Roszack was surprised when the robot offered to take over the transport. How did the guy know what to do? The machine explained it to him: “I’ve been watching you and I could see what you were thinking about from your facial features.
It was a sensation, yes, there had never been anything like it before, Roszak was sure of it: a robot that could interpret human facial features and then be able to discuss it with its human partner. But now to the iron plate. “I’ll take care of that,” said ARMAR-6, and then the human was amazed again, because his movements were so fast that the maintenance technician anticipated one result: this was proof that in the future humans and robots will be able to solve difficult tasks together in a meaningful way.
ARMAR-6 was developed at the Karlsruhe Institute of Technology (KIT). The goal was to build a collaborative robot in which robotic arms and hands, vision systems, speech recognition were brought together with the help of AI, so that it no longer reacts only to commands, but anticipates how it can help its human partner.
For this purpose, the robot’s AI was trained by observing humans performing tasks. “I would say that 80% of the robot’s capabilities were actually learned through human demonstration,” confirmed Prof. Tamim Asfour of the Karlsruhe Institute of Technology (KIT). It turned out that the AI could be programmed much faster in this way than programming it from scratch by instructions, Asfour explained.

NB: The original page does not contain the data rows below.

(** An address attribute in the layout the code expects: the port first, then
    the four bytes of the address (both XORed with the magic cookie in the
    XOR form), then anything. *)
Definition code_address (xored : bool) (ip : Ipv4Addr) (port : Z) (more : list byte) : Attr :=
  if xored
  then mkAttr 0x0020 (to_be_bytes 2 (Z.lxor port 0x2112)
         ++ [xor8 (oct1 ip) 0x21; xor8 (oct2 ip) 0x12; xor8 (oct3 ip) 0xA4; xor8 (oct4 ip) 0x42] ++ more)
  else mkAttr 0x0001 (to_be_bytes 2 port ++ octets ip ++ more).

(** ** The attribute layout of RFC 5389 *)
Module Rfc5389.

(** Section 15.2: a zero byte, the family (1 for IPv4), the port and the
    address, both XORed with the magic cookie. *)
Definition xor_mapped_address (ip : Ipv4Addr) (port : Z) : Attr :=
  mkAttr 0x0020
    ([x00; x01] ++ to_be_bytes 2 (Z.lxor port 0x2112)
     ++ [xor8 (oct1 ip) 0x21; xor8 (oct2 ip) 0x12; xor8 (oct3 ip) 0xA4; xor8 (oct4 ip) 0x42]).

Definition response (txid : list byte) (ip : Ipv4Addr) (port : Z) : list byte :=
  stun_message txid [xor_mapped_address ip port].

End Rfc5389.

(** ** Lemmas on the parser *)

Lemma idx_ext {E A} (l1 l2 : list A) (i j : nat) :
  l1 !! i = l2 !! j -> idx (E:=E) l1 i = idx l2 j.
Proof. unfold idx. by intros ->. Qed.

Lemma be16_at_ext (d1 d2 : list byte) (i j i' j' : nat) :
  d1 !! i = d2 !! i' -> d1 !! j = d2 !! j' -> be16_at d1 i j = be16_at d2 i' j'.
Proof. intros Hi Hj. unfold be16_at. by rewrite (idx_ext d1 d2 i i'), (idx_ext d1 d2 j j'). Qed.

Lemma read_address_ext (d1 d2 : list byte) (t : Z) (o1 o2 : nat) :
  (forall k, (4 <= k <= 9)%nat -> d1 !! (o1 + k)%nat = d2 !! (o2 + k)%nat) ->
  read_address d1 t o1 = read_address d2 t o2.
Proof.
  intros Hk. unfold read_address.
  rewrite (be16_at_ext d1 d2 (o1 + 4) (o1 + 5) (o2 + 4) (o2 + 5)) by (apply Hk; lia).
  rewrite (idx_ext d1 d2 (o1 + 6) (o2 + 6)), (idx_ext d1 d2 (o1 + 7) (o2 + 7)),
    (idx_ext d1 d2 (o1 + 8) (o2 + 8)), (idx_ext d1 d2 (o1 + 9) (o2 + 9)) by (apply Hk; lia).
  done.
Qed.

Lemma lookup_app_shift {A} (pre l : list A) (k : nat) : (pre ++ l) !! (length pre + k)%nat = l !! k.
Proof. rewrite lookup_app_r by lia. f_equal. lia. Qed.

(** Reading a big-endian 16-bit field behind a prefix. *)
Lemma be16_at_field (pre rest : list byte) (z : Z) (i : nat) :
  length pre = i -> in_bytes 2 z ->
  be16_at (pre ++ to_be_bytes 2 z ++ rest) i (i + 1) = Ok z.
Proof.
  intros <- Hz. pose proof (length_to_be_bytes 2 z) as Hl.
  pose proof (from_to_be_bytes 2 z Hz) as Hf.
  destruct (to_be_bytes 2 z) as [|a [|b [|? ?]]]; try done.
  unfold be16_at, idx. cbn [app]. rewrite (list_lookup_middle pre (b :: rest) a (length pre)) by done.
  rewrite lookup_app_shift. cbn. by rewrite Hf.
Qed.

Lemma length_attr_bytes (a : Attr) :
  length (attr_bytes a) = (4 + length (attr_value a) + pad_len (length (attr_value a)))%nat.
Proof. unfold attr_bytes. rewrite !length_app, length_replicate, !length_to_be_bytes. lia. Qed.

(** The header of an attribute at [off] behind a prefix. *)
Lemma attr_header (pre rest : list byte) (a : Attr) :
  wf_attr a ->
  be16_at (pre ++ attr_bytes a ++ rest) (length pre) (length pre + 1) = Ok (attr_type a) /\
  be16_at (pre ++ attr_bytes a ++ rest) (length pre + 2) (length pre + 3)
  = Ok (Z.of_nat (length (attr_value a))).
Proof.
  intros [Ht Hv]. unfold attr_bytes. rewrite <- !app_assoc. split.
  - by apply be16_at_field.
  - rewrite app_assoc. replace (length pre + 3)%nat with (length pre + 2 + 1)%nat by lia.
    apply be16_at_field; [by rewrite length_app, length_to_be_bytes|].
    unfold in_bytes. change (256 ^ Z.of_nat 2) with 65536. lia.
Qed.

Lemma read_address_attr (pre rest : list byte) (a : Attr) :
  (8 <= length (attr_value a))%nat ->
  read_address (pre ++ attr_bytes a ++ rest) (attr_type a) (length pre) = read_attr a.
Proof.
  intros Hl. apply read_address_ext. intros k Hk. rewrite lookup_app_shift. unfold attr_bytes.
  rewrite <- !app_assoc, app_assoc.
  rewrite lookup_app_r by (rewrite length_app, !length_to_be_bytes; lia).
  rewrite length_app, !length_to_be_bytes, lookup_app_l by lia.
  by rewrite (lookup_app_r (replicate 4 x00)) by (rewrite length_replicate; lia).
Qed.

(** The loop over well-formed attributes finds the first address attribute. *)
Lemma attr_loop_attrs (l : list Attr) (pre : list byte) (len fuel : nat) :
  Forall wf_attr l -> (20 + len = length pre + length (attrs_bytes l))%nat ->
  (length (attrs_bytes l) < fuel)%nat ->
  attr_loop fuel (pre ++ attrs_bytes l) len (length pre) =
  Some (match List.find is_address l with
        | Some a => read_attr a
        | None => Err "no mapped address"
        end).
Proof.
  intros Hwf. revert pre fuel; induction Hwf as [|a l Ha Hwf IH]; intros pre fuel Hlen Hf;
    (destruct fuel as [|fuel]; [lia|]); cbn [attr_loop].
  { destruct (Nat.leb _ _) eqn:E; bool_to_prop; [cbn in Hlen; lia|done]. }
  change (attrs_bytes (a :: l)) with (attr_bytes a ++ attrs_bytes l) in *.
  rewrite length_app, length_attr_bytes in Hlen, Hf.
  destruct (Nat.leb _ _) eqn:E; bool_to_prop; [|lia].
  destruct (attr_header pre (attrs_bytes l) a Ha) as [-> ->]. cbn [mbind outcome_bind].
  rewrite Nat2Z.id. cbn [List.find]. fold (is_address a).
  destruct (is_address a) eqn:Eadr.
  { f_equal. apply read_address_attr. unfold is_address in Eadr. bool_to_prop. lia. }
  cbv zeta. rewrite app_assoc.
  replace (if Nat.eqb (length (attr_value a) mod 4) 0 then _ else _)
    with (length (pre ++ attr_bytes a)).
  2: { rewrite length_app, length_attr_bytes. unfold pad_len.
       destruct (Nat.eqb _ 0); lia. }
  apply IH; [rewrite length_app, length_attr_bytes; lia|lia].
Qed.

(** Every round moves on by four bytes or more, so the fuel given by
    [parse_stun_response] never runs out. *)
Lemma attr_loop_fuel (data : list byte) (len off fuel : nat) :
  (20 + len - off < fuel)%nat -> is_Some (attr_loop fuel data len off).
Proof.
  revert off; induction fuel as [|f IH]; intros off Hf; [lia|]. cbn [attr_loop].
  destruct (Nat.leb _ _) eqn:E; bool_to_prop; [|eauto].
  destruct (_ ≫= _) as [[t n]|e|]; [|eauto..].
  destruct (_ && _)%bool; [eauto|]. apply IH. destruct (Nat.eqb _ 0); lia.
Qed.

Lemma be16_at_range (data : list byte) (i j : nat) (z : Z) :
  be16_at data i j = Ok z -> in_bytes 2 z.
Proof.
  unfold be16_at. destruct (idx data i) as [a|e|]; [|done..].
  destruct (idx data j) as [b|e|]; [|done..]. cbn [mbind outcome_bind].
  intros [= <-]. exact (from_be_bytes_range [a; b]).
Qed.

Lemma stun_message_header (txid : list byte) (l : list Attr) :
  length txid = 12%nat -> Z.of_nat (length (attrs_bytes l)) < 65536 ->
  exists pre, stun_message txid l = pre ++ attrs_bytes l /\ length pre = 20%nat /\
    be16_at (stun_message txid l) 0 1 = Ok 0x0101 /\
    be16_at (stun_message txid l) 2 3 = Ok (Z.of_nat (length (attrs_bytes l))).
Proof.
  intros Ht Hl. eexists. split; [unfold stun_message; by rewrite !app_assoc|].
  split; [by rewrite !length_app, !length_to_be_bytes, Ht|]. split.
  - apply (be16_at_field [] _ 0x0101 0); done.
  - unfold stun_message. rewrite (app_assoc (to_be_bytes 2 257)).
    rewrite <- (app_assoc (to_be_bytes 2 257)).
    apply (be16_at_field (to_be_bytes 2 0x0101) _ _ 2); [done|].
    unfold in_bytes. change (256 ^ Z.of_nat 2) with 65536. lia.
Qed.

Lemma parse_stun_message (txid : list byte) (l : list Attr) :
  length txid = 12%nat -> Forall wf_attr l -> Z.of_nat (length (attrs_bytes l)) < 65536 ->
  parse_stun_response (stun_message txid l) =
  match List.find is_address l with
  | Some a => read_attr a
  | None => Err "no mapped address"
  end.
Proof.
  intros Ht Hwf Hl. destruct (stun_message_header txid l Ht Hl) as (pre & Hm & Hp & H0 & H2).
  unfold parse_stun_response. rewrite H0, H2. cbn [mbind outcome_bind].
  destruct (Nat.ltb _ _) eqn:E; bool_to_prop; [rewrite Hm, length_app in E; lia|].
  cbn [Z.eqb Pos.eqb negb]. rewrite Nat2Z.id, Hm.
  pose proof (attr_loop_attrs l pre (length (attrs_bytes l)) (S (length (attrs_bytes l))) Hwf) as Hloop.
  rewrite Hp in Hloop. by rewrite Hloop by lia.
Qed.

The team also wanted the robot to recognize language and react naturally. What was then demonstrated to them was summarized by Sebastian Stüker from KIT as follows: “The breakthroughs in areas such as natural language interfaces and task comprehension will lead to a better acceptance of robots by humans and enable easier, more natural use”.
To ensure that their robot can work side by side with a human, they equipped it with a vision system in which five cameras track the movements of the human worker and identify objects such as tools.
He was also trained to recognize how and when to use his power appropriately. “One of the requirements in the design of the arms was that they should detect collisions with the human body in time and stop immediately,” Asfour added.
Experts such as Prof. Nathan Lepora (head of the tactile robotics group at Bristol Robotics Laboratory) were also full of praise: “This is a huge challenge. They are trying to reproduce skills that currently only humans possess: working alongside other humans. It required expertise in building humanoid robots, online learning, where the robot teaches itself to do tasks, and sophisticated computer vision to navigate and interact with the environment”.